Rationale: Physiotherapy, mainly consisting of exercise therapy and patient education, is a first-choice primary care treatment for patients with chronic low back pain (LBP), but unfortunately, especially patients with severe disability and pain demonstrate poor outcomes. Therapeutic VR is considered a potential breakthrough for LBP patients in general and for our complex group of patients with severe disability and pain in particular, as it specifically targets the identified limitations of usual physiotherapy. Therefore, a personalised, VR-integrated physiotherapy intervention, tailored to specific patient characteristics, is expected to result in larger improvements in physical functioning and pain, and more favourable cost-effectiveness, compared to usual physiotherapy.
Objective: The primary objective is to investigate whether a personalised, physiotherapy intervention with integrated therapeutic virtual reality (VR) is (cost-)effective at 3 months and 12 months follow-up, compared to usual physiotherapy, in a subgroup of patients with complex chronic low back pain (LBP) and severe disability and pain.
Study design: Cluster randomised controlled trial.
Study population: 120 chronic LBP patients with combination of severe disability and severe pain, consulting a physiotherapist in primary care.
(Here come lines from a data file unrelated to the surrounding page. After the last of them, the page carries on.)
(* ===== verification/Index.v ===== *)
(** * Ordered indexes

    Several stores are indexes: [Map]s over a composite key whose byte encoding
    sorts by the first component and then by the second ([(PriceKey,
    PositionId)], [(Timestamp, PositionId)], [(PriceKey, OrderId)]), read with
    [range(..).next()] or [prefix_range(..).next()] in either order.  Keys are
    unsigned integers encoded big-endian, so the order is the numeric one.
    [KeyOrder] is what an iteration needs of its keys; [entry_min] and
    [entry_max] are the first entry in ascending and in descending order. *)

From stdpp Require Import base option gmap list sorting.
From Stdlib Require Import ZArith Lia.
From S2P Require Import Prelude.
Local Open Scope Z_scope.

Class KeyOrder (K : Type) := {
  key_lt : K -> K -> bool;
  key_lt_irrefl k : key_lt k k = false;
  key_lt_trans a b c : key_lt a b = true -> key_lt b c = true -> key_lt a c = true;
  key_lt_total a b : key_lt a b = false -> key_lt b a = false -> a = b;
}.

#[export, program] Instance KeyOrder_Z : KeyOrder Z := {| key_lt := Z.ltb |}.
Next Obligation. intros k. apply Z.ltb_irrefl. Qed.
Next Obligation. intros a b c. rewrite !Z.ltb_lt. lia. Qed.
Next Obligation. intros a b. rewrite !Z.ltb_ge. lia. Qed.

(** The order of a composite key. *)
Definition pair_lt (a b : Z * Z) : bool := (a.1 <? b.1) || ((a.1 =? b.1) && (a.2 <? b.2)).

Lemma pair_lt_true a b : pair_lt a b = true <-> a.1 < b.1 \/ (a.1 = b.1 /\ a.2 < b.2).
Proof. unfold pair_lt. rewrite orb_true_iff, andb_true_iff, !Z.ltb_lt, Z.eqb_eq. done. Qed.
Lemma pair_lt_false a b : pair_lt a b = false <-> b.1 < a.1 \/ (b.1 = a.1 /\ b.2 <= a.2).
Proof.
  destruct (pair_lt a b) eqn:E.
  - apply pair_lt_true in E. split; [done|lia].
  - split; [intros _|done]. destruct (Z.lt_total b.1 a.1) as [|[|]]; try lia.
    + right. split; [done|]. apply Z.nlt_ge. intros Hlt.
      rewrite (proj2 (pair_lt_true a b)) in E; [done|lia].
    + rewrite (proj2 (pair_lt_true a b)) in E; [done|lia].
Qed.

#[export, program] Instance KeyOrder_pair : KeyOrder (Z * Z) := {| key_lt := pair_lt |}.
Next Obligation. intros k. apply pair_lt_false. lia. Qed.
Next Obligation. intros a b c. rewrite !pair_lt_true. lia. Qed.
Next Obligation.
  intros [a1 a2] [b1 b2]. rewrite !pair_lt_false. simpl. intros. f_equal; lia.
Qed.

Section Entries.
Context {K V : Type} `{Countable K} `{KeyOrder K}.

(** The entry no other admitted entry comes [before]. *)
Definition choose (before : K -> K -> bool) (P : K -> bool) (e : K * V) (acc : option (K * V)) :
    option (K * V) :=
  if P e.1 then
    match acc with
    | Some a => if before a.1 e.1 then Some a else Some e
    | None => Some e
    end
  else acc.

Definition entry_min (P : K -> bool) (m : gmap K V) : option (K * V) :=
  foldr (choose key_lt P) None (map_to_list m).
Definition entry_max (P : K -> bool) (m : gmap K V) : option (K * V) :=
  foldr (choose (fun a b => key_lt b a) P) None (map_to_list m).

Definition is_first (before : K -> K -> bool) (P : K -> bool) (l : list (K * V))
    (r : option (K * V)) : Prop :=
  match r with
  | Some e => e ∈ l /\ P e.1 = true /\
              forall e', e' ∈ l -> P e'.1 = true -> before e'.1 e.1 = false
  | None => forall e, e ∈ l -> P e.1 = false
  end.

Lemma choose_first before P l :
  (forall k, before k k = false) ->
  (forall a b c, before a b = true -> before b c = true -> before a c = true) ->
  (forall a b, before a b = false -> before b a = false -> a = b) ->
  is_first before P l (foldr (choose before P) None l).
Proof.
  intros Hirr Htr Htot. induction l as [|e l IH]; simpl; [by intros e He%elem_of_nil|].
  unfold choose at 1. destruct (P e.1) eqn:HP.
  - destruct (foldr _ None l) as [a|]; simpl in *.
    + destruct IH as (Ha & HPa & Hmin). destruct (before a.1 e.1) eqn:Hb; simpl.
      * split; [by right|]. split; [done|]. intros e' [->|He']%elem_of_cons HP'; [|auto].
        destruct (before e.1 a.1) eqn:E; [|done].
        specialize (Htr _ _ _ Hb E). by rewrite Hirr in Htr.
      * split; [by left|]. split; [done|]. intros e' [->|He']%elem_of_cons HP'; [by rewrite Hirr|].
        destruct (before e'.1 e.1) eqn:E; [|done]. specialize (Hmin _ He' HP').
        destruct (before e.1 a.1) eqn:E2.
        -- specialize (Htr _ _ _ E E2). congruence.
        -- rewrite (Htot _ _ Hb E2) in Hmin. congruence.
    + split; [by left|]. split; [done|]. intros e' [->|He']%elem_of_cons HP'; [by rewrite Hirr|].
      by rewrite (IH _ He') in HP'.
  - destruct (foldr _ None l) as [a|]; simpl in *.
    + destruct IH as (Ha & HPa & Hmin). split; [by right|]. split; [done|].
      intros e' [->|He']%elem_of_cons HP'; [congruence|auto].
    + intros e' [->|He']%elem_of_cons; auto.
Qed.

Lemma entry_min_Some P (m : gmap K V) k v :
  entry_min P m = Some (k, v) ->
  m !! k = Some v /\ P k = true /\
  forall k' v', m !! k' = Some v' -> P k' = true -> key_lt k' k = false.
Proof.
  intros He. pose proof (choose_first key_lt P (map_to_list m) key_lt_irrefl key_lt_trans
    key_lt_total) as Hf. fold (entry_min P m) in Hf. rewrite He in Hf.
  destruct Hf as (Hin & HP & Hmin). split; [by apply elem_of_map_to_list|]. split; [done|].
  intros k' v' Hk'. apply (Hmin (k', v')). by apply elem_of_map_to_list.
Qed.

Lemma entry_min_None P (m : gmap K V) k v :
  entry_min P m = None -> m !! k = Some v -> P k = false.
Proof.
  intros He Hk. pose proof (choose_first key_lt P (map_to_list m) key_lt_irrefl key_lt_trans
    key_lt_total) as Hf. fold (entry_min P m) in Hf. rewrite He in Hf.
  apply (Hf (k, v)). by apply elem_of_map_to_list.
Qed.

Lemma entry_max_first P (m : gmap K V) :
  is_first (fun a b => key_lt b a) P (map_to_list m) (entry_max P m).
Proof.
  apply choose_first.
  - apply key_lt_irrefl.
  - intros a b c Hab Hbc. by eapply key_lt_trans.
  - intros a b Hab Hba. by apply key_lt_total.
Qed.

Lemma entry_max_Some P (m : gmap K V) k v :
  entry_max P m = Some (k, v) ->
  m !! k = Some v /\ P k = true /\
  forall k' v', m !! k' = Some v' -> P k' = true -> key_lt k k' = false.
Proof.
  intros He. pose proof (entry_max_first P m) as Hf. rewrite He in Hf.
  destruct Hf as (Hin & HP & Hmax). split; [by apply elem_of_map_to_list|]. split; [done|].
  intros k' v' Hk'. apply (Hmax (k', v')). by apply elem_of_map_to_list.
Qed.

Lemma entry_max_None P (m : gmap K V) k v :
  entry_max P m = None -> m !! k = Some v -> P k = false.
Proof.
  intros He Hk. pose proof (entry_max_first P m) as Hf. rewrite He in Hf.
  apply (Hf (k, v)). by apply elem_of_map_to_list.
Qed.

(** An entry is found exactly when one is admitted. *)
Lemma entry_min_is_Some P (m : gmap K V) :
  is_Some (entry_min P m) <-> exists k v, m !! k = Some v /\ P k = true.
Proof.
  split.
  - intros [[k v] He]. apply entry_min_Some in He as (Hk & HP & _). eauto.
  - intros (k & v & Hk & HP). destruct (entry_min P m) as [e|] eqn:He; [by eexists|].
    by rewrite (entry_min_None _ _ _ _ He Hk) in HP.
Qed.
Lemma entry_max_is_Some P (m : gmap K V) :
  is_Some (entry_max P m) <-> exists k v, m !! k = Some v /\ P k = true.
Proof.
  split.
  - intros [[k v] He]. apply entry_max_Some in He as (Hk & HP & _). eauto.
  - intros (k & v & Hk & HP). destruct (entry_max P m) as [e|] eqn:He; [by eexists|].
    by rewrite (entry_max_None _ _ _ _ He Hk) in HP.
Qed.
End Entries.

(** [range(.., Order::Ascending)] and [range(.., Order::Descending)]: every
    admitted entry in key order. *)
Section Range.
Context {K V : Type} `{Countable K} `{KeyOrder K}.

Definition entry_le (a b : K * V) : Prop := key_lt b.1 a.1 = false.
#[global] Instance entry_le_dec a b : Decision (entry_le a b).
Proof. unfold entry_le. apply _. Defined.

Definition range_asc (P : K -> bool) (m : gmap K V) : list (K * V) :=
  merge_sort entry_le (filter (fun e => P e.1 = true) (map_to_list m)).
Definition range_desc (P : K -> bool) (m : gmap K V) : list (K * V) := reverse (range_asc P m).

#[global] Instance entry_le_total : Total entry_le.
Proof.
  intros a b. unfold entry_le. destruct (key_lt b.1 a.1) eqn:E; [|by left]. right.
  destruct (key_lt a.1 b.1) eqn:E2; [|done].
  pose proof (key_lt_trans _ _ _ E E2) as E3. by rewrite key_lt_irrefl in E3.
Qed.
#[global] Instance entry_le_trans : Transitive entry_le.
Proof.
  intros a b c. unfold entry_le. intros Hab Hbc. destruct (key_lt c.1 a.1) eqn:E; [|done].
  destruct (key_lt a.1 b.1) eqn:E2.
  - pose proof (key_lt_trans _ _ _ E E2). congruence.
  - rewrite (key_lt_total _ _ E2 Hab) in E. congruence.
Qed.

Lemma range_asc_spec P (m : gmap K V) :
  StronglySorted entry_le (range_asc P m) /\ NoDup (range_asc P m).*1 /\
  forall k v, (k, v) ∈ range_asc P m <-> m !! k = Some v /\ P k = true.
Proof.
  unfold range_asc. split_and!.
  - apply StronglySorted_merge_sort; apply _.
  - rewrite merge_sort_Permutation. apply (sublist_NoDup _ (map_to_list m).*1);
      [apply NoDup_fst_map_to_list|apply fmap_sublist, sublist_filter].
  - intros k v. rewrite merge_sort_Permutation, list_elem_of_filter, elem_of_map_to_list. naive_solver.
Qed.
End Range.

(** [map.prefix(a)]: the entries of a composite key under its first part. *)
Definition prefix_of {A B V} `{Countable A, Countable B} (a : A) (m : gmap (A * B) V) : gmap B V :=
  map_fold (fun k v acc => if bool_decide (k.1 = a) then <[k.2 := v]> acc else acc) ∅ m.
Lemma prefix_of_lookup {A B V} `{Countable A, Countable B} (a : A) (m : gmap (A * B) V) b :
  prefix_of a m !! b = m !! (a, b).
Proof.
  unfold prefix_of. apply (map_fold_weak_ind (fun (r : gmap B V) (m : gmap (A * B) V) => r !! b = m !! (a, b))).
  - by rewrite !lookup_empty.
  - intros [x y] v m' r Hm IH. simpl. destruct (bool_decide (x = a)) eqn:E; bool_prop.
    + subst x. destruct (decide (y = b)) as [->|Hne].
      * by rewrite !lookup_insert_eq.
      * rewrite !lookup_insert_ne by congruence. done.
    + rewrite lookup_insert_ne by congruence. done.
Qed.

(** The last id used under a numeric prefix ([MonotonicMultilevelMap]; the one
    for a string prefix is [last_id]). *)
Definition last_id_pair {V} (k : Z) (m : gmap (Z * Z) V) : option Z :=
  match entry_max (fun key => key.1 =? k) m with
  | Some ((_, i), _) => Some i
  | None => None
  end.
Intervention: The experimental intervention will be a 12-week personalised, VR-integrated physiotherapy intervention in which a selection of existing VR modules developed by research partners (i.e. Reducept and SyncVR) will be integrated into physiotherapy based on the recommendations of the LBP guidelines. The control intervention will be physiotherapy as usual.
Main study parameters/endpoints: Physical functioning (primary outcome), in addition to pain and a minimal set of other secondary clinical, adherence-related, psychological and economic measures, at baseline and 1, 3 and 12 months follow-up.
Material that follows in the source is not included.